Our T lymphocyte phenotype data show a time difference, or shift, in the recirculation of T lymphocytes between patients who survive septic shock and those who do not. Taken together and analysing the phenotype of the circulating T cells according to the activation criteria (CD45RA+ and CD45RO+) related to CD28 (activation and co-stimulation) and CD62L (activation and migration) expression point to a slower migration of naive and effector cells in nonsurviving patients. This different T lymphocyte kinetics would mean a delayed tissue response that could determine the failure of the immune system and the fatal prognosis of the patient. In particular, the delay in the disappearance of CD45RA+, CD45RA+CD45RO+, CD28+, CD62L+, T CD4+ and CD8+ lymphocytes observed between days 3 and 7 of follow up in the nonsurvivors appears to be crucial to the final outcome. Accordingly, in surviving patients, effector cells would migrate more rapidly to tissues and this would in turn trigger the quick action of the immune system in combating the infection and thus determine the survival of the patient. It is known that cellular immune responses play a critical role in the defense against viral infections and strong T-cell responses have been reported in patients who clear infection [30]. If the immune response is late or less efficient against microorganism viral epitopes, the outcome of the disease worsens [3033].

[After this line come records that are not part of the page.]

(** C7: in every run in which the host accepts every call, the
    constructor returns the object without raising, and the calls made
    are exactly the group, api_key, model and max_tokens registrations,
    once each and in this order. *)
Theorem all_success_returns :
  forall (store : Type) (host : call -> store -> bool * store) (s : store),
    (forall c b, In (c, b) (log host __init__ s) -> b = true) ->
    result host __init__ s = Returned (Settings.__init__ "default") /\
    calls (log host __init__ s)
      = [group_call; api_key_call; model_call; max_tokens_call] /\
    NoDup (calls (log host __init__ s)) /\
    map call_key (calls (log host __init__ s))
      = [None; Some "openai.api_key"; Some "openai.model";
         Some "openai.max_tokens"].
Proof.
  intros store host s Hok.
  pose proof (init_calls_distinct host s) as N.
  pose proof (run_init host s) as R.
  set (o := result host __init__ s) in *. set (t := log host __init__ s) in *.
  clearbody o t.
  destruct R;
    try (exfalso;
         match type of Hok with
         | forall c b, In (c, b) ?l -> _ =>
             match l with
             | context [(?c0, false)] =>
                 assert (E : false = true)
                   by (apply (Hok c0); cbn [In]; tauto);
                 discriminate E
             end
         end).
  repeat split; try reflexivity. exact N.
Qed.

(** C9: whenever a registration call of the constructor is rejected, the
    constructor raises at once: the rejected call is the last one in the
    log and every call before it was accepted, no call occurs twice in
    the log, a rejected setting raises the key exception, and the
    message names the model when the model registration was the rejected
    one and the max tokens when the max-tokens registration was. *)
Theorem failure_aborts_at_once :
  forall (store : Type) (host : call -> store -> bool * store) (s : store)
         (c : call),
    In (c, false) (log host __init__ s) ->
    (exists e, result host __init__ s = Raised e /\
               (is_setting_call c = true -> is_key_error e = true)) /\
    (exists before,
        log host __init__ s = (before ++ [(c, false)])%list /\
        forall c' b, In (c', b) before -> b = true) /\
    NoDup (calls (log host __init__ s)) /\
    (has_key "openai.model" c = true ->
       result host __init__ s
         = Raised (RegisterSettingsKeyException
                     "Failed to register OpenAI model settings.") /\
       contains "model" "Failed to register OpenAI model settings." = true) /\
    (has_key "openai.max_tokens" c = true ->
       result host __init__ s
         = Raised (RegisterSettingsKeyException
                     "Failed to register OpenAI max tokens settings.") /\
       contains "max tokens" "Failed to register OpenAI max tokens settings."
         = true).
Proof.
  intros store host s c Hin.
  pose proof (init_calls_distinct host s) as N.
  pose proof (run_init host s) as R.
  set (o := result host __init__ s) in *. set (t := log host __init__ s) in *.
  clearbody o t.
  destruct R; cbn [In] in Hin;
    repeat (destruct Hin as [Hin|Hin]; [try discriminate Hin|]);
    try contradiction;
    injection Hin as <-.
  - split; [eexists; split; [reflexivity|discriminate]|].
    split; [exists []; split; [reflexivity|intros ? ? []]|].
    split; [exact N|]. split; discriminate.
  - split; [eexists; split; [reflexivity|reflexivity]|].
    split.
    { exists [(group_call, true)]. split; [reflexivity|].
      intros c' b Hb. cbn [In] in Hb. intuition congruence. }
    split; [exact N|]. split; discriminate.
  - split; [eexists; split; [reflexivity|reflexivity]|].
    split.
    { exists [(group_call, true); (api_key_call, true)]. split; [reflexivity|].
      intros c' b Hb. cbn [In] in Hb. intuition congruence. }
    split; [exact N|]. split; [intros _; split; reflexivity|discriminate].
  - split; [eexists; split; [reflexivity|reflexivity]|].
    split.
    { exists [(group_call, true); (api_key_call, true); (model_call, true)].
      split; [reflexivity|].
      intros c' b Hb. cbn [In] in Hb. intuition congruence. }
    split; [exact N|]. split; [discriminate|intros _; split; reflexivity].
Qed.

Not surprisingly, the survivor group had lower APACHE II, MODS and SOFA scores than nonsurvivors. An increasing APACHE II score reflects an increasing severity of illness and escalating risk of hospital death for multidiagnostic ICU patient groups. However, an APACHE II score cannot be directly equated with a specific risk of lower mortality than the same score for a patients with septic shock [34]. In this group of patients, we found that a cut-off value of 136 cells/ml for CD3+CD8+CD28+ T cells and 141 cells/ml for CD3+CD8+CD62L+ T cells on ICU admission showed high specificity for predicting the risk of death. However, it is known that the positive predictive value for APACHE II for the validation study population was only 69.6% and the negative predictive value was 87.9% [35]. Moreover, SOFA, MODS and APACHE II scores require at least 24 hours of monitoring to be performed and lymphocyte phenotyping can be performed in a short time (approximately 2 hours). It is not possible to replace clinical score in septic shock patients by immunological markers. However, these analytical parameters may help to make clinical decisions in these patients and to establish new potential therapeutic targets. Future studies will need to study in more depth the mechanisms involved in the severe abnormality found on the T cell compartment in patients with septic shock.

Conclusions

Septic shock patients show a severe redistribution of circulating T lymphocyte subsets. We found that CD62L and CD28 expression on circulating T cells at ICU admission are good markers to predict the outcome of shock septic patients. T lymphocyte phenotype data show a time difference in the recirculation of T cells between survivors and nonsurvivors that might provoke a delayed tissue response of the immune system.

Key messages

  • Septic shock patients show a severe redistribution of circulating T lymphocyte subsets.

  • CD62L and CD28 expression on circulating T cells at ICU admission are good markers for predicting the outcome of shock septic patients.

  • T lymphocyte phenotype data show in nonsurviving patients a slower migration of naive and effector cells that might provoke a delayed immune response.